**Work to be completed:**
Nothing should be output except the lines from the top of the material below through the line that contains "answers and the", each exactly as written.

**Data:**
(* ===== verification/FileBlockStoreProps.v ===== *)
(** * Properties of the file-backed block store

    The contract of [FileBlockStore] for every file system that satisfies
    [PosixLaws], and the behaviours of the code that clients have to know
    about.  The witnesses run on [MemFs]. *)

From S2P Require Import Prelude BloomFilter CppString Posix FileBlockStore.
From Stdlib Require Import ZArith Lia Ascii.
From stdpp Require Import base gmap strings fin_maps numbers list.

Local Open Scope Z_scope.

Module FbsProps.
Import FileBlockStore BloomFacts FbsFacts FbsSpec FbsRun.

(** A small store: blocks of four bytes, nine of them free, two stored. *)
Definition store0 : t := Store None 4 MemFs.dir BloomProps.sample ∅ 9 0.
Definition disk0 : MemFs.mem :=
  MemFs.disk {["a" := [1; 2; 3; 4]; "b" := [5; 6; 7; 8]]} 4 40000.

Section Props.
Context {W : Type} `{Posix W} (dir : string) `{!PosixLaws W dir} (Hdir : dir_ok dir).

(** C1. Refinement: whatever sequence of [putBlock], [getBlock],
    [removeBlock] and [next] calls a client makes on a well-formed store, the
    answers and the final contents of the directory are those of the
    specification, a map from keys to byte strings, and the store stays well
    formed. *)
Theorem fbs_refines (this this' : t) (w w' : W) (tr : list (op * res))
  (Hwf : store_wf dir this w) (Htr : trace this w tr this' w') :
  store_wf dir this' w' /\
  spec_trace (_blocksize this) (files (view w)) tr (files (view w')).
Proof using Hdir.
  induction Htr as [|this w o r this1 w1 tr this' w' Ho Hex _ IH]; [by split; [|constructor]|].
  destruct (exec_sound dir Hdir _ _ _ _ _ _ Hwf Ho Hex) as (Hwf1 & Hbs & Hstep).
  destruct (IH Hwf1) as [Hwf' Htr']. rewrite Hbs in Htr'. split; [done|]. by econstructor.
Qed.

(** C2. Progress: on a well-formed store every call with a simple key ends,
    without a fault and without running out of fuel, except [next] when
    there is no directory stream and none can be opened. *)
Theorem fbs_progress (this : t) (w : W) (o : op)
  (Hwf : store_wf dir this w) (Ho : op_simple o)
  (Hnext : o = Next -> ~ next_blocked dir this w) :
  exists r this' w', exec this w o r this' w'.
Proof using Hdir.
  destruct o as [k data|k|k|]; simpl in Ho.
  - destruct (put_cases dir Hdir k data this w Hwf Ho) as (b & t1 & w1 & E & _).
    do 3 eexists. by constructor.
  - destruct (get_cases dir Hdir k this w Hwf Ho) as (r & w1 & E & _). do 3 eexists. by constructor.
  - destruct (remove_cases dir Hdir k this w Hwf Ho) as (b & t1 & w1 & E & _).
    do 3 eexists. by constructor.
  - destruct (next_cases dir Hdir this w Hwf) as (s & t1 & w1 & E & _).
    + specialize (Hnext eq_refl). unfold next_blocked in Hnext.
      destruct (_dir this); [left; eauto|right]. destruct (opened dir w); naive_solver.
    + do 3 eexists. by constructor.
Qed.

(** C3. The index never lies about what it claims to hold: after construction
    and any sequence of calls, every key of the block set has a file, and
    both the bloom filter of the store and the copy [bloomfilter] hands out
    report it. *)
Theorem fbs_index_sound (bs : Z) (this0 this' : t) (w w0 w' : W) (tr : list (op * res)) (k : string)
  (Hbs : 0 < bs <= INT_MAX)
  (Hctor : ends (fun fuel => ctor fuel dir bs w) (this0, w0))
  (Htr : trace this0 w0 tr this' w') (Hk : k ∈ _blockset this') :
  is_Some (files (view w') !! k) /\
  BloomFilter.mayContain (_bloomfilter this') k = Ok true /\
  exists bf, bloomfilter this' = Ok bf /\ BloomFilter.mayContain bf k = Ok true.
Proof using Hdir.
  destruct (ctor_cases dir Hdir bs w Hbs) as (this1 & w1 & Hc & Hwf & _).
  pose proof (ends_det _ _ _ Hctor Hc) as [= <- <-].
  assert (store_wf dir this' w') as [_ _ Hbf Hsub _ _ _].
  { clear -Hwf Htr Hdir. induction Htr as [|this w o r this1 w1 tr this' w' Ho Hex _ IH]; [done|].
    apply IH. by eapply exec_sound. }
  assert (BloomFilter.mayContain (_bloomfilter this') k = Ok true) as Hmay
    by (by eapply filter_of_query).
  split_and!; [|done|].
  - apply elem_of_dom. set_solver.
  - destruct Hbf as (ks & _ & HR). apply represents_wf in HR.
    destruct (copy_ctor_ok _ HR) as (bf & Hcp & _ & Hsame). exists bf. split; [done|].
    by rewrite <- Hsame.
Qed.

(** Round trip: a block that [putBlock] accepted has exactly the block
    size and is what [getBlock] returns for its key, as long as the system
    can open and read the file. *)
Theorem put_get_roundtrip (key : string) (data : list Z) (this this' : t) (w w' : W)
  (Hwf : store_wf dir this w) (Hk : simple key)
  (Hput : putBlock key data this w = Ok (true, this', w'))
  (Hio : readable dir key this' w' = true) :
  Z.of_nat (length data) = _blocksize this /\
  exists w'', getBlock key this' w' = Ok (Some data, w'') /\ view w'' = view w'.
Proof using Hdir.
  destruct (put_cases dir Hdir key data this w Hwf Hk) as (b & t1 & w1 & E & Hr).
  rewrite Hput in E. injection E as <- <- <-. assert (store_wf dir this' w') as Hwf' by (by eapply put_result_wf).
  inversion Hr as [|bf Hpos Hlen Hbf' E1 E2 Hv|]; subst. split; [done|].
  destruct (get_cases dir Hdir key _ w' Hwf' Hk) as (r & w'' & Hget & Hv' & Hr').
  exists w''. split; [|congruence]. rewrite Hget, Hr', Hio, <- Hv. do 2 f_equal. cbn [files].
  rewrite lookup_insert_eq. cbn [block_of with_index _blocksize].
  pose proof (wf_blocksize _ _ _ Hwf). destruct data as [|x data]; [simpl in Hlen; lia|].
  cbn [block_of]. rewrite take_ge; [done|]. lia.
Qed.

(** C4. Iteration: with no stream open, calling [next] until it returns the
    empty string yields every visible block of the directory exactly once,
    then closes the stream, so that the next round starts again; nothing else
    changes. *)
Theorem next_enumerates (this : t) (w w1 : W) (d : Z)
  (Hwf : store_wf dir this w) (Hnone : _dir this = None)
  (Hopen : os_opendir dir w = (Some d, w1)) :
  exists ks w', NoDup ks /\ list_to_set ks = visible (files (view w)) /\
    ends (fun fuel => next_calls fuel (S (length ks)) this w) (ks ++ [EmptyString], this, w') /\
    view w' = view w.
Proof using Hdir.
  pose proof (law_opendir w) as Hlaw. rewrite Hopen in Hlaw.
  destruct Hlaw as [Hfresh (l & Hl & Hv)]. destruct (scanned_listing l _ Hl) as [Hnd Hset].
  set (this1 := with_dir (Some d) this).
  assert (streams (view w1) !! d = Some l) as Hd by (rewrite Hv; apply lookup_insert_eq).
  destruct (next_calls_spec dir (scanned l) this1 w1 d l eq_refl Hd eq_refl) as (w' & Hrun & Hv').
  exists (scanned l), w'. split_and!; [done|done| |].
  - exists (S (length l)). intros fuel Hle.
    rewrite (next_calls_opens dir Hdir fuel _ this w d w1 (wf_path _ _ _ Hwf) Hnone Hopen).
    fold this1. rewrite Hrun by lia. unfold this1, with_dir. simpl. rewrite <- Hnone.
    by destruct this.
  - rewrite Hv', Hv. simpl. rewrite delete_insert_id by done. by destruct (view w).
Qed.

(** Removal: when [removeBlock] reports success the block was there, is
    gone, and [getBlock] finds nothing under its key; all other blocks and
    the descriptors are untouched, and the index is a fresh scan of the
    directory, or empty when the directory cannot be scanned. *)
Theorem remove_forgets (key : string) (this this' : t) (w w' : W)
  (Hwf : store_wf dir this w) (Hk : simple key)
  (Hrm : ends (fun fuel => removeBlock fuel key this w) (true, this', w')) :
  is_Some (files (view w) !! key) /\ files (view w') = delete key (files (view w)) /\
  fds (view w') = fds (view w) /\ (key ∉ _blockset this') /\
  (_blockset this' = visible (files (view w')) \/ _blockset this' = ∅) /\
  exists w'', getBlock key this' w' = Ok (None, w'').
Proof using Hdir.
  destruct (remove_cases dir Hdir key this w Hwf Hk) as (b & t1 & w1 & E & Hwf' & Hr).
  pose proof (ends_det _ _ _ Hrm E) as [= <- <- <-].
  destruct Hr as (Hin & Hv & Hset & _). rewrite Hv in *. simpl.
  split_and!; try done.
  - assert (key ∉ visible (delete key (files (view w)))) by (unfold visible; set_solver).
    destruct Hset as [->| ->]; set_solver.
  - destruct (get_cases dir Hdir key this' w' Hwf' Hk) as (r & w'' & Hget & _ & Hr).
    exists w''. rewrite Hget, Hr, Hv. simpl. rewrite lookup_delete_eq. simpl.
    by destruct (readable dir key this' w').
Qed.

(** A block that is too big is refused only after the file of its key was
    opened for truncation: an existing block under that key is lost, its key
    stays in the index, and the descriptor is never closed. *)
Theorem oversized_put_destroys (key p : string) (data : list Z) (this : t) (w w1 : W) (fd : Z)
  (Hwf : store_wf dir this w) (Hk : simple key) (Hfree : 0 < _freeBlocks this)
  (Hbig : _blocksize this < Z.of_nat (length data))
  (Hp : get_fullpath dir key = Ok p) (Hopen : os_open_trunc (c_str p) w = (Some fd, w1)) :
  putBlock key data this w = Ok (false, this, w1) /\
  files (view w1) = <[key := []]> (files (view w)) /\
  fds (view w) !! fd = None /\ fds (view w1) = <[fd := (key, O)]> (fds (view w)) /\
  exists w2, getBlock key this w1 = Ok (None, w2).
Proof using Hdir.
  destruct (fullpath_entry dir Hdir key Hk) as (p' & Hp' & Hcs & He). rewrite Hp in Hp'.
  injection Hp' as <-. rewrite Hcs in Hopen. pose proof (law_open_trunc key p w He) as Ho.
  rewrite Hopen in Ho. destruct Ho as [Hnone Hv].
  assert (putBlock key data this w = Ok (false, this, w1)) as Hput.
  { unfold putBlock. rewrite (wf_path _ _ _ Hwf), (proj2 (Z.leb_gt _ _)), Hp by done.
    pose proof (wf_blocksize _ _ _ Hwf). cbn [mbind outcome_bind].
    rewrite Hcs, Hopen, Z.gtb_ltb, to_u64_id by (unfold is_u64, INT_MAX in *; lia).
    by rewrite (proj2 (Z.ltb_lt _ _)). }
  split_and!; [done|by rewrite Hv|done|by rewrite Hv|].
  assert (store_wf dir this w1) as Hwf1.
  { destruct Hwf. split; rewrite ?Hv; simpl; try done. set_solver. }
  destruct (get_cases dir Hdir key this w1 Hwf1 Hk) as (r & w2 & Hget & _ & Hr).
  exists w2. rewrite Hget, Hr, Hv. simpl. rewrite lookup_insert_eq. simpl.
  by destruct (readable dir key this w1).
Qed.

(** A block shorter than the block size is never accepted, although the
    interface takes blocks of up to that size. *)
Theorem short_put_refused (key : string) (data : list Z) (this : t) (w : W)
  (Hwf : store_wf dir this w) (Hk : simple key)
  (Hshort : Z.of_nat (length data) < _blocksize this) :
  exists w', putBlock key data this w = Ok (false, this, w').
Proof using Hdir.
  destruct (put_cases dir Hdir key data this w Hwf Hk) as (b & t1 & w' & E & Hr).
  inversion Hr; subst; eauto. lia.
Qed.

**Finished task:**
(* ===== verification/FileBlockStoreProps.v ===== *)
(** * Properties of the file-backed block store

    The contract of [FileBlockStore] for every file system that satisfies
    [PosixLaws], and the behaviours of the code that clients have to know
    about.  The witnesses run on [MemFs]. *)

From S2P Require Import Prelude BloomFilter CppString Posix FileBlockStore.
From Stdlib Require Import ZArith Lia Ascii.
From stdpp Require Import base gmap strings fin_maps numbers list.

Local Open Scope Z_scope.

Module FbsProps.
Import FileBlockStore BloomFacts FbsFacts FbsSpec FbsRun.

(** A small store: blocks of four bytes, nine of them free, two stored. *)
Definition store0 : t := Store None 4 MemFs.dir BloomProps.sample ∅ 9 0.
Definition disk0 : MemFs.mem :=
  MemFs.disk {["a" := [1; 2; 3; 4]; "b" := [5; 6; 7; 8]]} 4 40000.

Section Props.
Context {W : Type} `{Posix W} (dir : string) `{!PosixLaws W dir} (Hdir : dir_ok dir).

(** C1. Refinement: whatever sequence of [putBlock], [getBlock],
    [removeBlock] and [next] calls a client makes on a well-formed store, the
    answers and the final contents of the directory are those of the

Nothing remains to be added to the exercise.